[Saved data entries]
* * * * * * * * *

Lemma put_run pf st r n : pool_state pf st → 1 ≤ n → (∀ i, r ≤ i < r + n → own_page pf st i) →
  ∃ st', mfree_page pf (vstart pf st + 4096 * r) n st = Ok (tt, st') ∧ pool_state pf st' ∧ pool_same pf st st' ∧ ∀ i, own_page pf st' i ↔ own_page pf st i ∧ ¬ r ≤ i < r + n.
Proof.
  intros Hst Hn Hown. destruct (Hown r ltac:(lia)) as ([Hr0 _] & _). destruct (Hown (r + n - 1) ltac:(lia)) as ([_ Hrn] & _).
  pose proof (frames_backed pf st r n Hst Hr0 ltac:(lia) Hown) as Hbk. set (fs := frame_at pf st <$> seqZ r n) in *. set (v := vstart pf st + 4096 * r) in *.
  assert (Hl : Z.of_nat (length fs) = n) by (unfold fs; rewrite length_fmap, length_seqZ; lia). pose proof Hst as [H1 H2 H3 H4 H7 H8]. pose proof H2 as [Vb Vs Va Vr Vt Vf].
  destruct (mfree_page_spec st pf v fs r H1 H3) as (st1 & st' & E & U & Q1 & Q2 & Q3 & Q4 & (R1 & R2 & R3) & Bb & Bs & Hs & Hpg & Hot); try done; try lia.
  { intros Hnil. rewrite Hnil in Hl. cbn in Hl. lia. }
  rewrite Hl in E, R3.
  assert (Ep1 : ∀ pf, pool_of pf st' = pool_of pf st1) by (by intros []).
  assert (Hbit : ∀ i, 0 ≤ i < bit_cnt (vbits pf st) → bit (vaddr_bitmap (vaddr_of pf st')) i = if decide (r ≤ i < r + n) then false else bit (vbits pf st) i).
  { intros i Hi. rewrite R3 by done. unfold v. repeat case_decide; try done; lia. }
  assert (Hman : ∀ i, 0 ≤ i < bit_cnt (vbits pf st) → managed (vstart pf st + 4096 * i)) by (intros i Hi; apply managed_range; lia).
  assert (Hwalk : ∀ i, 0 ≤ i < bit_cnt (vbits pf st) → walk (pm st') (mcr3 st') (vstart pf st + 4096 * i) = if decide (r ≤ i < r + n) then Fault else walk (pm st) (mcr3 st) (vstart pf st + 4096 * i)).
  { intros i Hi. rewrite Q1, Q2, (um_walk _ _ _ _ _ U) by (by apply Hman). rewrite Hl. unfold v. repeat case_decide; try done; zsolve. }
  assert (Hc : mcr3 st' = mcr3 st) by (by rewrite Q2, (e_cr3 _ _ (um_env _ _ _ _ _ U))).
  assert (Hown' : ∀ i, own_page pf st' i ↔ own_page pf st i ∧ ¬ r ≤ i < r + n).
  { intros i. unfold own_page. rewrite R1, R2. split.
    - intros (Hi & Hb & Ht & Hw). rewrite Hbit in Hb by done. case_decide as Hd; [done|]. by rewrite Hwalk, decide_False, Hc in Hw by done.
    - intros ((Hi & Hb & Ht & Hw) & Hx). split; [done|]. split; [by rewrite Hbit, decide_False by done|]. split; [done|]. by rewrite Hwalk, decide_False, Hc by done. }
  assert (Hfs : ∀ i, own_page pf st i → ¬ r ≤ i < r + n → ∀ f, walk (pm st) (mcr3 st) (vstart pf st + 4096 * i) = Ok f → f ∉ fs).
  { intros i Hi Hx f Hw Hin. apply list_elem_of_fmap in Hin as (j & Ej & Hj%elem_of_seqZ). destruct (H7 j (Hown j Hj)) as (g & Hwj & _).
    unfold frame_at in Ej. rewrite Hwj in Ej. subst f. pose proof (H8 i j g Hi (Hown j Hj) Hw Hwj). lia. }
  exists st'. split; [done|]. split; [|split; [|done]].
  2: { split; try done. intros pf'. rewrite Ep1.
       destruct (decide (pf' = pf)) as [->|Hne]; [apply U|by rewrite (um_other _ _ _ _ _ U pf' Hne)]. }
  split.
  - apply (tables_ok_ext st1); [done|done|intros pf'; by rewrite Ep1|apply U].
  - split; try done; rewrite ?R1, ?R2; try done; [by apply Bs| |].
    + intros Hu i Hi Hb. destruct (decide (r ≤ i < r + n)) as [Hd|Hd]; [by apply (Hown i Hd)|]. rewrite Hbit, decide_False in Hb by done. by apply Vt.
    + intros i Hi Hb. rewrite Hwalk by done. case_decide as Hd; [done|]. rewrite Hbit, decide_False in Hb by done. by apply Vf.
  - rewrite Q3. destruct pf eqn:Epf; [by rewrite (um_start _ _ _ _ _ U : phy_addr_start (kernel_pool st1) = _)|].
    by rewrite (um_other _ _ _ _ _ U PF_KERNEL ltac:(done) : kernel_pool st1 = _).
  - by rewrite R1.
  - intros i Hi. apply Hown' in Hi as [Hi Hx]. destruct (H7 i Hi) as (f & Hw & Hd & Hp & Hnf). exists f. rewrite R1, Hwalk, decide_False by (done || apply Hi).
    split; [done|]. split; [unfold data_frame; rewrite Q1, Q2; by apply (um_data _ _ _ _ _ U)|]. split.
    + unfold in_pool in *. by rewrite Ep1, (um_start _ _ _ _ _ U), (um_cnt _ _ _ _ _ U).
    + rewrite Ep1, (um_free _ _ _ _ _ U). intros [?|Hin]; [done|]. by apply (Hfs i Hi Hx f).
  - intros i j f Hi Hj. apply Hown' in Hi as [Hi Hx], Hj as [Hj Hy]. rewrite R1, !Hwalk, !decide_False by (done || apply Hi || apply Hj). by apply H8.
Qed.
(** A new arena when the free list is empty; false when there is no page. *)
Definition new_arena (k : nat) : M (heap P) bool :=
  let! a := on_pages (page_get 1) in
  if a =? NULL then mok false else
  do! clear a PG_SIZE in
  let! d := desc_at k in
  do! put_arena a (Arena (Some k) (blocks_per_arena d) false) in
  let! l := mlift (add_blocks (Z.to_nat (blocks_per_arena d)) a 0 (block_size d) (free_list d)) in
  do! put_desc k (set_free l d) in
  mok true.

(** The first block of the list is handed out. *)
Definition take_block (k : nat) : M (heap P) Z :=
  let! d := desc_at k in
  match free_list d with
  | [] => λ _, Fault
  | b :: l =>
      do! put_desc k (set_free l d) in
      do! clear b (block_size d) in
      let a := block2arena b in
      let! ar := arena_at a in
      do! put_arena a (Arena (a_desc ar) (u32 (cnt ar - 1)) (large ar)) in
      do! on_pages page_release in
      mok b
  end.

Definition sys_malloc (size : Z) : M (heap P) Z :=
  let! pool_size := mget (λ h, page_pool_size (pages h)) in
  if negb ((0 <? size) && (size <? pool_size)) then mok NULL else
  do! on_pages page_acquire in
  if 1024 <? size then
    let page_cnt := DIV_ROUND_UP (u32 (size + arena_size)) PG_SIZE in
    let! a := on_pages (page_get page_cnt) in
    if negb (a =? NULL) then
      do! clear a (page_cnt * PG_SIZE) in
      do! put_arena a (Arena None page_cnt true) in
      do! on_pages page_release in
      mok (u32 (a + arena_size))
    else do! on_pages page_release in mok NULL
  else
    let! ds := mget descs in
    let desc_idx := find_desc ds size in
    let! d := desc_at desc_idx in
    let! ok := (if bool_decide (free_list d = []) then new_arena desc_idx else mok true) in
    if negb ok then do! on_pages page_release in mok NULL else
    take_block desc_idx.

* * * * * * * * *

Return all of the data word for word.

Exercise output:
Lemma put_run pf st r n : pool_state pf st → 1 ≤ n → (∀ i, r ≤ i < r + n → own_page pf st i) →
  ∃ st', mfree_page pf (vstart pf st + 4096 * r) n st = Ok (tt, st') ∧ pool_state pf st' ∧ pool_same pf st st' ∧ ∀ i, own_page pf st' i ↔ own_page pf st i ∧ ¬ r ≤ i < r + n.
Proof.
  intros Hst Hn Hown. destruct (Hown r ltac:(lia)) as ([Hr0 _] & _). destruct (Hown (r + n - 1) ltac:(lia)) as ([_ Hrn] & _).
  pose proof (frames_backed pf st r n Hst Hr0 ltac:(lia) Hown) as Hbk. set (fs := frame_at pf st <$> seqZ r n) in *. set (v := vstart pf st + 4096 * r) in *.
  assert (Hl : Z.of_nat (length fs) = n) by (unfold fs; rewrite length_fmap, length_seqZ; lia). pose proof Hst as [H1 H2 H3 H4 H7 H8]. pose proof H2 as [Vb Vs Va Vr Vt Vf].
  destruct (mfree_page_spec st pf v fs r H1 H3) as (st1 & st' & E & U & Q1 & Q2 & Q3 & Q4 & (R1 & R2 & R3) & Bb & Bs & Hs & Hpg & Hot); try done; try lia.
  { intros Hnil. rewrite Hnil in Hl. cbn in Hl. lia. }
  rewrite Hl in E, R3.
  assert (Ep1 : ∀ pf, pool_of pf st' = pool_of pf st1) by (by intros []).
  assert (Hbit : ∀ i, 0 ≤ i < bit_cnt (vbits pf st) → bit (vaddr_bitmap (vaddr_of pf st')) i = if decide (r ≤ i < r + n) then false else bit (vbits pf st) i).
  { intros i Hi. rewrite R3 by done. unfold v. repeat case_decide; try done; lia. }
  assert (Hman : ∀ i, 0 ≤ i < bit_cnt (vbits pf st) → managed (vstart pf st + 4096 * i)) by (intros i Hi; apply managed_range; lia).
  assert (Hwalk : ∀ i, 0 ≤ i < bit_cnt (vbits pf st) → walk (pm st') (mcr3 st') (vstart pf st + 4096 * i) = if decide (r ≤ i < r + n) then Fault else walk (pm st) (mcr3 st) (vstart pf st + 4096 * i)).
  { intros i Hi. rewrite Q1, Q2, (um_walk _ _ _ _ _ U) by (by apply Hman). rewrite Hl. unfold v. repeat case_decide; try done; zsolve. }
  assert (Hc : mcr3 st' = mcr3 st) by (by rewrite Q2, (e_cr3 _ _ (um_env _ _ _ _ _ U))).
  assert (Hown' : ∀ i, own_page pf st' i ↔ own_page pf st i ∧ ¬ r ≤ i < r + n).
  { intros i. unfold own_page. rewrite R1, R2. split.
    - intros (Hi & Hb & Ht & Hw). rewrite Hbit in Hb by done. case_decide as Hd; [done|]. by rewrite Hwalk, decide_False, Hc in Hw by done.
    - intros ((Hi & Hb & Ht & Hw) & Hx). split; [done|]. split; [by rewrite Hbit, decide_False by done|]. split; [done|]. by rewrite Hwalk, decide_False, Hc by done. }
  assert (Hfs : ∀ i, own_page pf st i → ¬ r ≤ i < r + n → ∀ f, walk (pm st) (mcr3 st) (vstart pf st + 4096 * i) = Ok f → f ∉ fs).
  { intros i Hi Hx f Hw Hin. apply list_elem_of_fmap in Hin as (j & Ej & Hj%elem_of_seqZ). destruct (H7 j (Hown j Hj)) as (g & Hwj & _).
    unfold frame_at in Ej. rewrite Hwj in Ej. subst f. pose proof (H8 i j g Hi (Hown j Hj) Hw Hwj). lia. }
  exists st'. split; [done|]. split; [|split; [|done]].
  2: { split; try done. intros pf'. rewrite Ep1.
       destruct (decide (pf' = pf)) as [->|Hne]; [apply U|by rewrite (um_other _ _ _ _ _ U pf' Hne)]. }
  split.
  - apply (tables_ok_ext st1); [done|done|intros pf'; by rewrite Ep1|apply U].
  - split; try done; rewrite ?R1, ?R2; try done; [by apply Bs| |].
    + intros Hu i Hi Hb. destruct (decide (r ≤ i < r + n)) as [Hd|Hd]; [by apply (Hown i Hd)|]. rewrite Hbit, decide_False in Hb by done. by apply Vt.
    + intros i Hi Hb. rewrite Hwalk by done. case_decide as Hd; [done|]. rewrite Hbit, decide_False in Hb by done. by apply Vf.
  - rewrite Q3. destruct pf eqn:Epf; [by rewrite (um_start _ _ _ _ _ U : phy_addr_start (kernel_pool st1) = _)|].
    by rewrite (um_other _ _ _ _ _ U PF_KERNEL ltac:(done) : kernel_pool st1 = _).
  - by rewrite R1.
  - intros i Hi. apply Hown' in Hi as [Hi Hx]. destruct (H7 i Hi) as (f & Hw & Hd & Hp & Hnf). exists f. rewrite R1, Hwalk, decide_False by (done || apply Hi).
    split; [done|]. split; [unfold data_frame; rewrite Q1, Q2; by apply (um_data _ _ _ _ _ U)|]. split.
    + unfold in_pool in *. by rewrite Ep1, (um_start _ _ _ _ _ U), (um_cnt _ _ _ _ _ U).
    + rewrite Ep1, (um_free _ _ _ _ _ U). intros [?|Hin]; [done|]. by apply (Hfs i Hi Hx f).
  - intros i j f Hi Hj. apply Hown' in Hi as [Hi Hx], Hj as [Hj Hy]. rewrite R1, !Hwalk, !decide_False by (done || apply Hi || apply Hj). by apply H8.
Qed.
(** A new arena when the free list is empty; false when there is no page. *)
Definition new_arena (k : nat) : M (heap P) bool :=
  let! a := on_pages (page_get 1) in
  if a =? NULL then mok false else
  do! clear a PG_SIZE in
  let! d := desc_at k in
  do! put_arena a (Arena (Some k) (blocks_per_arena d) false) in
  let! l := mlift (add_blocks (Z.to_nat (blocks_per_arena d)) a 0 (block_size d) (free_list d)) in
  do! put_desc k (set_free l d) in
  mok true.

(** The first block of the list is handed out. *)
Definition take_block (k : nat) : M (heap P) Z :=
  let! d := desc_at k in
  match free_list d with
  | [] => λ _, Fault
  | b :: l =>
      do! put_desc k (set_free l d) in
      do! clear b (block_size d) in
      let a := block2arena b in
      let! ar := arena_at a in
      do! put_arena a (Arena (a_desc ar) (u32 (cnt ar - 1)) (large ar)) in
      do! on_pages page_release in
      mok b
  end.

Definition sys_malloc (size : Z) : M (heap P) Z :=
  let! pool_size := mget (λ h, page_pool_size (pages h)) in
  if negb ((0 <? size) && (size <? pool_size)) then mok NULL else
  do! on_pages page_acquire in
  if 1024 <? size then
    let page_cnt := DIV_ROUND_UP (u32 (size + arena_size)) PG_SIZE in
    let! a := on_pages (page_get page_cnt) in
    if negb (a =? NULL) then
      do! clear a (page_cnt * PG_SIZE) in
      do! put_arena a (Arena None page_cnt true) in
      do! on_pages page_release in
      mok (u32 (a + arena_size))
    else do! on_pages page_release in mok NULL
  else
    let! ds := mget descs in
    let desc_idx := find_desc ds size in
    let! d := desc_at desc_idx in
    let! ok := (if bool_decide (free_list d = []) then new_arena desc_idx else mok true) in
    if negb ok then do! on_pages page_release in mok NULL else
    take_block desc_idx.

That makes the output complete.